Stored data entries

++++++++++

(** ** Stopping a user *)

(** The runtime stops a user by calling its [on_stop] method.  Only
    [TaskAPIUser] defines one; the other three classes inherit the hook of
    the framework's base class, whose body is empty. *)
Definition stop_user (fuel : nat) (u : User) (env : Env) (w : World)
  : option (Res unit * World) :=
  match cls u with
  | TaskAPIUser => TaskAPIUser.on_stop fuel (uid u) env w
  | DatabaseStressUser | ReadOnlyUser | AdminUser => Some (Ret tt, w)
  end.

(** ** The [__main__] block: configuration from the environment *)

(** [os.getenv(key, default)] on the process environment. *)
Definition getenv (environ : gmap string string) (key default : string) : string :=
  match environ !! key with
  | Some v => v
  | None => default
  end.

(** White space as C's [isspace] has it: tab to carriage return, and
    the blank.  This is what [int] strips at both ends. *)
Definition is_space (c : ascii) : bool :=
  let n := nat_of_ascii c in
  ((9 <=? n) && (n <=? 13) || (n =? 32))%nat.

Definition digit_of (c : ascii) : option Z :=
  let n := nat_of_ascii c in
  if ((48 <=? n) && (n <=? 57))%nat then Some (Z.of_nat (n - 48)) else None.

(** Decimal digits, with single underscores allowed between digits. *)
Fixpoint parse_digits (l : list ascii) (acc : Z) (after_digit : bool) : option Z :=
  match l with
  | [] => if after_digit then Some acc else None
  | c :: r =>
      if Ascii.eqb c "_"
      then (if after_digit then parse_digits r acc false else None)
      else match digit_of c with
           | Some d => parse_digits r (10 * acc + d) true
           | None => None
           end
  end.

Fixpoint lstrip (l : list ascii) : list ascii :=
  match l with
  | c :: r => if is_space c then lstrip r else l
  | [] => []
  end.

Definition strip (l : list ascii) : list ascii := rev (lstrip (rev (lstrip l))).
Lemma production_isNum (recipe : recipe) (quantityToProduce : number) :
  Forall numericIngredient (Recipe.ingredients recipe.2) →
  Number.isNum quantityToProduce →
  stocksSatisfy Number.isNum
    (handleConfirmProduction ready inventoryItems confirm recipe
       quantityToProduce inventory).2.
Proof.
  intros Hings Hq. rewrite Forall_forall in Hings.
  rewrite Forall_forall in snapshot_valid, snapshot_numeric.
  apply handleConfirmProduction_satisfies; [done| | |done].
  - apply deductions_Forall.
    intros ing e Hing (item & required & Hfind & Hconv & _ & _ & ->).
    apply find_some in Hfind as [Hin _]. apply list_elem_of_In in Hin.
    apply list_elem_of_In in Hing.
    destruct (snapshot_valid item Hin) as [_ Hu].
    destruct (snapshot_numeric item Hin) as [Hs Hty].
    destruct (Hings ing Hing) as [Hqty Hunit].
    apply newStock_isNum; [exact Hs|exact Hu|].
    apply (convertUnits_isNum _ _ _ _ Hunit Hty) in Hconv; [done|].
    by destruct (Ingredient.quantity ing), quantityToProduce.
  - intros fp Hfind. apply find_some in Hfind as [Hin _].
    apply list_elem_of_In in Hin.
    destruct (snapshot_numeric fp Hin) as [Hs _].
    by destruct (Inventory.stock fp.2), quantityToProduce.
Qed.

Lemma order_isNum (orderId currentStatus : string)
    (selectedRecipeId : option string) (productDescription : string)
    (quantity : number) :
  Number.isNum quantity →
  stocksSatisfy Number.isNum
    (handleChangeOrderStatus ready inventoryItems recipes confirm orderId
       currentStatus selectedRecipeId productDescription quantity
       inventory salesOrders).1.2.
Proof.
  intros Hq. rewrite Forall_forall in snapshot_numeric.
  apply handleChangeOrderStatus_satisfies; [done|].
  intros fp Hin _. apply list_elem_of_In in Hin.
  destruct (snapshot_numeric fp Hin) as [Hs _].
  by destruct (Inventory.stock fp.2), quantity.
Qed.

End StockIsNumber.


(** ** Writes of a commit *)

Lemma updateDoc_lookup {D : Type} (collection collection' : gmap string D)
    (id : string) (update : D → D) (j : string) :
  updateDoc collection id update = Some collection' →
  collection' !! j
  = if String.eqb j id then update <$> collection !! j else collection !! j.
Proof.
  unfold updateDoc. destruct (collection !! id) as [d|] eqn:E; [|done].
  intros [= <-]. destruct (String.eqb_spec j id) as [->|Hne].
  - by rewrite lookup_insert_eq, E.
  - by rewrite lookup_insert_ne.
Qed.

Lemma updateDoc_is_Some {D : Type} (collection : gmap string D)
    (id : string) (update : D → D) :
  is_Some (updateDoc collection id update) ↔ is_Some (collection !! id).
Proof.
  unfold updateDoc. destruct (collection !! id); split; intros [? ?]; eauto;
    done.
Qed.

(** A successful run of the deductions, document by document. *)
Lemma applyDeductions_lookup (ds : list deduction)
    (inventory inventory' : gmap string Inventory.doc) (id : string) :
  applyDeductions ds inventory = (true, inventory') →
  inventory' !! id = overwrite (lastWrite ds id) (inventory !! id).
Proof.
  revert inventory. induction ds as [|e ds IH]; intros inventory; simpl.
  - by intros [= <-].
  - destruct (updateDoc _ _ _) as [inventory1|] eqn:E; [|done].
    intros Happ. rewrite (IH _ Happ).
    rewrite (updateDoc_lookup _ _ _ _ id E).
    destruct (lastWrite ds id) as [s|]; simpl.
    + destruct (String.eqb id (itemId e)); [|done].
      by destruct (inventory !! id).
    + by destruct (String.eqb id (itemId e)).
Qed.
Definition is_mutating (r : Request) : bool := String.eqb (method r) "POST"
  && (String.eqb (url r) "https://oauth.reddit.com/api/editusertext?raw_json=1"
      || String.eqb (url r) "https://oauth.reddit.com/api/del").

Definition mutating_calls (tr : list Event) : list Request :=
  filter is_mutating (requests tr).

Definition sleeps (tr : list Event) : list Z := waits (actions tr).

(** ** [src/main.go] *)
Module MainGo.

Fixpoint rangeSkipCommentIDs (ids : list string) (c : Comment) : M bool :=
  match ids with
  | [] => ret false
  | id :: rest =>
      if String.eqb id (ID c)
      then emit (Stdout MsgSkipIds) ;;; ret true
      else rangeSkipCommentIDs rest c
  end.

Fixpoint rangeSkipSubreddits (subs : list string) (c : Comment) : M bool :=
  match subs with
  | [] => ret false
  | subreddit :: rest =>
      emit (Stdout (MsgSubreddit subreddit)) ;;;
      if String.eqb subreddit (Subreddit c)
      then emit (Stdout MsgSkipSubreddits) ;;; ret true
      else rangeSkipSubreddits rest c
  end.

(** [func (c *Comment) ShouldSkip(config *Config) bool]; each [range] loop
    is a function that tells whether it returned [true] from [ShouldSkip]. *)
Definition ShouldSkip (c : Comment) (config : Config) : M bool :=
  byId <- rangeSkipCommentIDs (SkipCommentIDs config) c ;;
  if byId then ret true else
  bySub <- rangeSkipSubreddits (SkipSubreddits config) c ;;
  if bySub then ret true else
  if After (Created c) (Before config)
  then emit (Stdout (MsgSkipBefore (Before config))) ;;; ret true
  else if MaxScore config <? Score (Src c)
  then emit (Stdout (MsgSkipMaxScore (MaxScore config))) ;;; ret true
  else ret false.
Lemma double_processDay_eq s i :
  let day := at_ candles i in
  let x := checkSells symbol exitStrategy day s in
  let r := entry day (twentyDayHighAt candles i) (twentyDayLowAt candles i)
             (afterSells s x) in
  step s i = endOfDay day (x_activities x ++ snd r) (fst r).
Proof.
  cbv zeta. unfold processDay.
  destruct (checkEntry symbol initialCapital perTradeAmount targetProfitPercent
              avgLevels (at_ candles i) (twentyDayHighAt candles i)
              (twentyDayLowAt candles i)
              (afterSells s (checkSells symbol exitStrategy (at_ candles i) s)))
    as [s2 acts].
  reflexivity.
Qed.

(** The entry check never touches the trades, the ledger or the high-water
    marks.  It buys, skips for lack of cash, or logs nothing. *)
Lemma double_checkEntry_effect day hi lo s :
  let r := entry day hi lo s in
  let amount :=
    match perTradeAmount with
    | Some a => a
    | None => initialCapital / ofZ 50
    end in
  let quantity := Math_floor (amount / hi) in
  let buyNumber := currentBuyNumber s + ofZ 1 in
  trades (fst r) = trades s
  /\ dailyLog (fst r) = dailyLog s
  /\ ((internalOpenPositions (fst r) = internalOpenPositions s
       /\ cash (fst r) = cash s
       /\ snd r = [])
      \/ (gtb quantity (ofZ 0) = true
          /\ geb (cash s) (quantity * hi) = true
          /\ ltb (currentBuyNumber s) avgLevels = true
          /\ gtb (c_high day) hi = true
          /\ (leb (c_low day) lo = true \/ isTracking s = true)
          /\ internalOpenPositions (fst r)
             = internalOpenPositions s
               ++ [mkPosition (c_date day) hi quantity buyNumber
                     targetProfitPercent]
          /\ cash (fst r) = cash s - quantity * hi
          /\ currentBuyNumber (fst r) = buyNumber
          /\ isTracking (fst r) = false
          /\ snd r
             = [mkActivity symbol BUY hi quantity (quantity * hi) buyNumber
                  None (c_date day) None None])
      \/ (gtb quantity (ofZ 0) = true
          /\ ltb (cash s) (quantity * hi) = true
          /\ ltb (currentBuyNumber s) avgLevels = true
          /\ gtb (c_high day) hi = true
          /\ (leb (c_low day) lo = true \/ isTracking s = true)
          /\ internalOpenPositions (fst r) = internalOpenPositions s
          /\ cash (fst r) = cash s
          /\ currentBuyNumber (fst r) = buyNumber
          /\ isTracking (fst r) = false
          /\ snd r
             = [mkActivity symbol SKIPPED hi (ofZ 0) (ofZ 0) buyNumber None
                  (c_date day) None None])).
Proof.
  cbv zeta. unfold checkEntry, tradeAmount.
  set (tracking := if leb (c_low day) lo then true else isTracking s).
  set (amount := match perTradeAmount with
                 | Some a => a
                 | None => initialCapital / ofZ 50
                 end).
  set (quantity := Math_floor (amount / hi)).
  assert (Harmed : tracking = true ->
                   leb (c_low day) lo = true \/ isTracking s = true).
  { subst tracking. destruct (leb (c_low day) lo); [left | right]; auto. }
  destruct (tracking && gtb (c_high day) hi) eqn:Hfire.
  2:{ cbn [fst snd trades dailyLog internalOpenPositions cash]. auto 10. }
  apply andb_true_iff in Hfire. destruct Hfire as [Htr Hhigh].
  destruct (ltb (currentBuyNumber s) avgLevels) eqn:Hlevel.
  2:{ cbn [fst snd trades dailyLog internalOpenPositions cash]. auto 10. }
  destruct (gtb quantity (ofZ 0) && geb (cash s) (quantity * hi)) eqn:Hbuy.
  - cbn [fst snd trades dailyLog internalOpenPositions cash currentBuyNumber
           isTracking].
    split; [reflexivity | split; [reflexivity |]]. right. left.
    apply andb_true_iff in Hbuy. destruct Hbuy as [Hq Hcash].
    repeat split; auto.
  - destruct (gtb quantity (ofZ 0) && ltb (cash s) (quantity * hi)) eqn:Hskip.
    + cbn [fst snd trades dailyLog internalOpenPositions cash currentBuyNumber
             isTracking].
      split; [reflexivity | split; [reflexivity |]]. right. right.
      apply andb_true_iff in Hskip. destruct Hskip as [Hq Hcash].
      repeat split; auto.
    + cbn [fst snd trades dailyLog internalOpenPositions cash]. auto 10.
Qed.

++++++++++

WORK ITEM:
Proceeding from the line containing "is_Some (updateDoc collection" through the line containing "(** A successful", transcribe the lines above exactly, both end lines included.

EXERCISE ANSWER:
  is_Some (updateDoc collection id update) ↔ is_Some (collection !! id).
Proof.
  unfold updateDoc. destruct (collection !! id); split; intros [? ?]; eauto;
    done.
Qed.

(** A successful run of the deductions, document by document. *)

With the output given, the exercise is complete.